Lo avevano accusato di aver compiuto una rapina che, però, non aveva mai fatto, perché a compiere quel gesto era stato un suo connazionale. Ma in carcere, per tre anni e mezzo, ci è finito lui. Ingiustamente. È accaduto a Viareggio, in provincia di Lucca, dove un giovane muratore tunisino, otto anni fa, ha iniziato una lunga storia processuale che lo ha portato dietro le sbarre, senza un motivo valido e per errore.
Rilasciato dopo anni
Secondo quanto riportato da La Nazione, oggi, l'uomo è tornato in libertà, perché lo scorso 16 dicembre, la Corte d'Appello di Genova, in sede di revisione del processo, ha revocato con effetto immediato le sentenze emesse il 30 maggio del 2012, dal tribunale di Lucca, e il 27 giugno 2014, dalla Corte d'Appello di Firenze, assolvendo il cittadino di origini tunisine dai reati ascritti "per non aver commesso il fatto".
La storia e l'inizio dell'errore
In base a quanto riportato dal quotidiano, Mounir Knani era arrivato a Viareggio dalla Tunisia nel 2000, quando aveva vent'anni. In Italia aveva scelto di lavorare come muratore e lì aveva iniziato la sua nuova vita, aprendo una propria ditta edile. Ma la mattina del 7 settembre 2011, all'improvviso, la sua vita veniva stravolta. Prima di andare al lavoro, infatti, Knani si era fermato al bar della stazione per prendere un caffè. In quella circostanza, aveva notato che un signore anziano lo stava fissando e poco dopo, infatti, il muratore era stato avvicinato da due agenti della polizia Ferroviaria, che lo avevano identificato e denunciato a piede libero.
La rapina (non commessa)
Secondo quanto ricostruito, l'uomo in questione lo avrebbe riconosciuto come uno dei due giovani che, poche ore prima, alle tre del mattino, armati di un'ascia e di un coltello, lo avevano rapinato, sottraendogli il portafogli con dentro circa 100 euro. L'uomo, che oggi ricorda quei momenti con emozione, avrebbe detto di essersi sentito spaventato al momento dell'avvicinamento degli agenti. Quegli attimi, per lui, sono diventati l'inizio di una sorta di incubo che lo ha portato in carcere a lungo.

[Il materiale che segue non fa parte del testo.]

Lemma distinct_ids_session_edit_consistent_witness :
  clockedReachable 1700000000001 clockedEditState
  /\ editingId clockedEditState = Some (JS.lit "1")
  /\ (exists todo, In todo (todos clockedEditState) /\ id todo = JS.lit "1").
Proof.
  split; [exact clockedEditState_clocked|]. split; [reflexivity|].
  exact (proj1 (distinct_ids_session_edit_consistent 1700000000001 clockedEditState
                  clockedEditState_clocked) (JS.lit "1") eq_refl).
Defined.

(** X17. [deleteTodo] called with the id being edited returns, in one step,
    a state with no task of that id, [editingId] at [null] and an empty
    draft; [inputText] and [filter] stay. *)
Theorem deleteTodo_edited_cells (s : State) (i : JS.jsstring) :
  editingId s = Some i ->
  editingId (deleteTodo i s) = None
  /\ editText (deleteTodo i s) = []
  /\ (forall todo, In todo (todos (deleteTodo i s)) -> id todo <> i)
  /\ inputText (deleteTodo i s) = inputText s
  /\ filter (deleteTodo i s) = filter s.
Proof.
  intros Hi.
  assert (todos (deleteTodo i s)
          = List.filter (fun t => negb (JS.strict_eq (id t) i)) (todos s)) as E.
  { unfold deleteTodo. destruct (JS.strict_eq_nullable (editingId s) i); reflexivity. }
  split; [|split; [|split; [|split]]].
  - unfold deleteTodo. rewrite Hi. simpl. rewrite strict_eq_refl. reflexivity.
  - unfold deleteTodo. rewrite Hi. simpl. rewrite strict_eq_refl. reflexivity.
  - intros todo Hin. rewrite E in Hin. apply filter_In in Hin.
    destruct Hin as [_ H]. apply negb_true_iff in H.
    apply strict_eq_false_iff. assumption.
  - unfold deleteTodo. destruct (JS.strict_eq_nullable (editingId s) i); reflexivity.
  - unfold deleteTodo. destruct (JS.strict_eq_nullable (editingId s) i); reflexivity.
Qed.

Lemma deleteTodo_edited_cells_witness :
  editingId (editingWith (JS.lit "draft")) = Some (JS.lit "1")
  /\ editingId (deleteTodo (JS.lit "1") (editingWith (JS.lit "draft"))) = None
  /\ editText (deleteTodo (JS.lit "1") (editingWith (JS.lit "draft"))) = []
  /\ List.map id (todos (deleteTodo (JS.lit "1") (editingWith (JS.lit "draft"))))
     = [JS.lit "2"; JS.lit "3"; JS.lit "4"].
Proof.
  destruct (deleteTodo_edited_cells (editingWith (JS.lit "draft")) (JS.lit "1")
              eq_refl) as [He [Hd _]].
  split; [reflexivity|]. split; [exact He|]. split; [exact Hd|]. reflexivity.
Defined.
(** What [parseDirectory] does once the directory is entered and listed:
    it does not return when [parseFile] does not return for one of the
    files it tries; otherwise, the value it is about to return and the
    process before the final [chdir] to [origin]. *)
Lemma parseDirectory_exact
    (w w1 : world) (path origin : option string) (names : list string) :
  entered w path w1 ->
  opendir_dot w1 = Ret (Some names) w1 ->
  parseDirectory path origin w =
  if some_endless w1 (candidates names) then Spin
  else
    (match origin with Some o => chdir_s o | None => ret tt end ;;;
     ret (Some (Z.of_nat (List.length
                            (durations (map (file_outcome w1) (candidates names)))),
                total (durations (map (file_outcome w1) (candidates names))))))
      (set_open_gz w1 (open_gz w1 + format_failures w1 (candidates names))).
Proof.
  intros Hin Hdir. unfold parseDirectory. unfold bind at 1.
  assert ((match path with Some p => chdir p | None => ret 0 end) w = Ret 0 w1)
    as -> by (destruct path; [exact Hin | cbn in Hin; subst; reflexivity]).
  cbn [Z.eqb negb]. unfold bind at 1. rewrite Hdir.
  unfold bind at 1. rewrite scan_entries_exact.
  unfold candidates. rewrite some_endless_app, some_endless_cons.
  change (some_endless w1 []) with false. rewrite orb_false_r.
  destruct (some_endless w1 (filter accepted names)); [reflexivity|].
  cbn [orb].
  unfold bind at 1. rewrite parseFile_exact.
  rewrite file_outcome_set_open_gz.
  rewrite map_app, durations_app, total_app, length_app, format_failures_app.
  cbn [map]. rewrite format_failures_cons, durations_cons.
  change (format_failures w1 []) with O. change (durations []) with (@nil Z).
  destruct (file_outcome w1 "latest.log") as [[tmp| |]|]; [| | |reflexivity];
    rewrite set_open_gz_twice; cbn [open_gz set_open_gz];
    cbv beta iota zeta;
    cbn [holds_no_timestamp is_format_failure List.length total fold_right];
    (apply finish_eq; [apply f_equal, f_equal2; lia | f_equal; lia]).
Qed.

(** C5 fails on the code: a file whose reads end in an error is not skipped.
    When one of the files tried, an entry with an accepted name or
    [latest.log], opens and its reads end in an error (an archive with
    damaged data; a directory of that name), [parseFile] does not return
    for it, and [parseDirectory] does not return either.  So it is for a
    directory that can be entered and listed and that holds an archive of
    100 seconds and a directory named [latest.log], and for one that holds
    a damaged archive and a current log of 50 seconds. *)
Theorem parseDirectory_read_error_never_ends :
  (forall (w w1 : world) (path origin : option string) (names : list string),
      entered w path w1 ->
      opendir_dot w1 = Ret (Some names) w1 ->
      some_endless w1 (candidates names) = true ->
      parseDirectory path origin w = Spin)
  /\ opendir_dot nested_world
     = Ret (Some [ "."; ".."; "2023-10-05-1.log.gz"; "latest.log" ]%string)
           nested_world
  /\ file_outcome nested_world "2023-10-05-1.log.gz" = Some (Parsed 100)
  /\ stat "latest.log" nested_world = Ret (Some S_ISDIR) nested_world
  /\ parseDirectory None None nested_world = Spin
  /\ opendir_dot damaged_world
     = Ret (Some [ "."; ".."; "2023-10-05-1.log.gz"; "latest.log" ]%string)
           damaged_world
  /\ file_outcome damaged_world "latest.log" = Some (Parsed 50)
  /\ parseDirectory None None damaged_world = Spin.
Proof.
  split.
  - intros w w1 path origin names Hin Hdir He.
    rewrite (parseDirectory_exact w w1 path origin names Hin Hdir), He.
    reflexivity.
  - repeat split; reflexivity.
Qed.

Lemma parseDirectory_read_error_never_ends_witness :
  parseDirectory None (Some "/"%string) nested_world = Spin.
Proof.
  apply (proj1 parseDirectory_read_error_never_ends
           nested_world nested_world None (Some "/"%string)
           [ "."; ".."; "2023-10-05-1.log.gz"; "latest.log" ]%string);
    reflexivity.
Defined.
Lemma constructTransactionObject_currency_witness :
  let tx := {| Transaction.externalId := "3"; Transaction.timestamp := "3";
               Transaction.state := "completed"; Transaction.amount := 1;
               Transaction.currency := "BTC"; Transaction.type := "deposit";
               Transaction.raw := demo_tx 3 |} in
  constructTransactionObject demo_rt (demo_tx 3) = Some tx
  /\ exists btc usd,
    prop "btc" (demo_tx 3) = Some btc /\ prop "usd" (demo_tx 3) = Some usd /\
    if num_is_zero (parseFloat demo_rt (js_to_string btc))
    then Transaction.currency tx = "USD"
         /\ Transaction.amount tx
            = toSmallestSubunit demo_rt (JNum (parseFloat demo_rt (js_to_string usd))) "USD"
    else Transaction.currency tx = "BTC"
         /\ Transaction.amount tx
            = toSmallestSubunit demo_rt (JNum (parseFloat demo_rt (js_to_string btc))) "BTC".
Proof.
  intros tx.
  assert (H : constructTransactionObject demo_rt (demo_tx 3) = Some tx)
    by (vm_compute; reflexivity).
  split; [exact H|].
  exact (constructTransactionObject_currency demo_rt (demo_tx 3) tx H).
Defined.

(** C7 fails in the code: a zero limit price passes validation and
    [placeTrade] issues the order request. *)
Theorem placeTrade_zero_price_requests :
  exists k, placeTrade demo_rt demo_client (JNum "100000000") (JNum "0") "BTC" "USD"
            = Net POST "buy" [("amount", JNum "100000000"); ("price", JNum "0")] k.
Proof. eexists; reflexivity. Qed.

(** C8 fails in the code: without an API key, [getBalance] (like every
    authenticated call) hands its caller a bare string, which carries no
    error code. *)
Theorem missing_credentials_error_has_no_code :
  getBalance demo_rt keyless_client
    = Throw (ErrorString "Must provide key, secret and client ID to make this API request.")
  /\ placeTrade demo_rt keyless_client (JNum "100000000") (JNum "30000") "BTC" "USD"
     = Throw (ErrorString "Must provide key, secret and client ID to make this API request.")
  /\ err_code (ErrorString "Must provide key, secret and client ID to make this API request.")
     = None.
Proof.
  repeat split.
Qed.

(** C9: a currency pair that is not BTC/USD up to letter case makes
    [getTicker], [getOrderBook] and [placeTrade] fail with a
    [MODULE_ERROR] validation error, without any request. *)
Theorem unsupported_pair_rejected (rt : runtime) (self : Bitstamp)
    (baseCurrency quoteCurrency : string) :
  toUpperCase baseCurrency <> "BTC" \/ toUpperCase quoteCurrency <> "USD" ->
  (exists msg, getTicker rt self baseCurrency quoteCurrency
               = Throw (constructError msg MODULE_ERROR None))
  /\ (exists msg, getOrderBook rt self baseCurrency quoteCurrency
                  = Throw (constructError msg MODULE_ERROR None))
  /\ (forall baseAmount limitPrice,
        exists msg, placeTrade rt self baseAmount limitPrice baseCurrency quoteCurrency
                    = Throw (constructError msg MODULE_ERROR None)).
Proof.
  intros H.
  assert (Hb : (negb (String.eqb (toUpperCase baseCurrency) "BTC")
                || negb (String.eqb (toUpperCase quoteCurrency) "USD")) = true).
  { destruct H as [H|H]; apply String.eqb_neq in H; rewrite H;
      [reflexivity | apply orb_true_r]. }
  unfold getTicker, getOrderBook, placeTrade; cbv zeta; rewrite Hb.
  repeat split; eauto.
Qed.

Lemma unsupported_pair_rejected_witness :
  (toUpperCase "eth" <> "BTC" \/ toUpperCase "usd" <> "USD")
  /\ (exists msg, getTicker demo_rt demo_client "eth" "usd"
                  = Throw (constructError msg MODULE_ERROR None))
  /\ (exists msg, getOrderBook demo_rt demo_client "eth" "usd"
                  = Throw (constructError msg MODULE_ERROR None))
  /\ (forall baseAmount limitPrice,
        exists msg, placeTrade demo_rt demo_client baseAmount limitPrice "eth" "usd"
                    = Throw (constructError msg MODULE_ERROR None)).
Proof.
  assert (H : toUpperCase "eth" <> "BTC" \/ toUpperCase "usd" <> "USD")
    by (left; discriminate).
  split; [exact H|].
  exact (unsupported_pair_rejected demo_rt demo_client "eth" "usd" H).
Defined.

(** Case analysis on every [match] of the goal. *)
Ltac split_matches_in H :=
  repeat match type of H with
         | context [match ?x with _ => _ end] =>
             lazymatch type of x with
             | io _ => fail
             | _ => destruct x; try discriminate H
             end
         end.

"Avevo la coscienza pulita"
"Ero sotto choc, perché mi sembrava tutto assurdo", spiega oggi il muratore tunisino. Che continua: "Non avevo mai avuto problemi con la giustizia, avevo un lavoro e mi ero fermato solo a prendere un caffè. Alle tre di notte ero a dormire, a casa, con la mia compagna. Nelle immagini delle telecamere della stazione, io non comparivo mai all'ora della rapina. Avevo la coscienza pulita e pensavo che l'equivoco si sarebbe chiarito".
Il processo e la condanna
Ma il 30 maggio di otto anni fa, allo svolgimento del processo di primo grado, il muratore tunisino era risultato colpevole ed era stato condannato a quattro anni e otto mesi. Il 27 giugno del 2014, poi, anche la Corte d'Appello di Firenze confermava la sentneza di primo grado e la stessa cosa era accaduta in Corte di Cassazione, il 7 aprile del 2016, quando la sentenza era ormai diventata definitiva. Così Knan aveva fatto il suo ingresso in carcere, dove è rimasto fino al novembre del 2019, quando gli sono stati concessi gli arresti domiciliari.
Lo "scambio" di persona
Riabilitato e tornato in totale libertà il 16 dicembre scorso, al muratore, negli anni, hanno creduto nella sua innocenza la compagna, i familiari, il suo avvocato, Stefano Gambini, e l'ispettore di polizia, Luca Lombardi, "che non finirò mai di ringraziare", specifica Knani. A confermare che l'artigiano era completamente estraneo a quell'episodio, c'è stata la testimonianza di una giovane donna tedesca che, all'indomani della rapina, sapeva chi l'aveva commessa: il suo compagno, un altro cittadino di origini tunisine. Da lì, probabilmente, l'equivoco e lo scambio di persona.
Il vero colpevole
Il vero autore del colpo, infatti, era comparso nelle immagini delle telecamere della videosorveglianza della stazione.
L'uomo era stato arrestato 20 giorni dopo la rapina perché ne aveva compiuta un'altra, sempre alla stazione della città toscana e sempre con le stesse modalità. Le indagini investigative avevano fatto in modo che la ex partner venisse rintracciata in Germania, confermando così l'innocenza di Knani.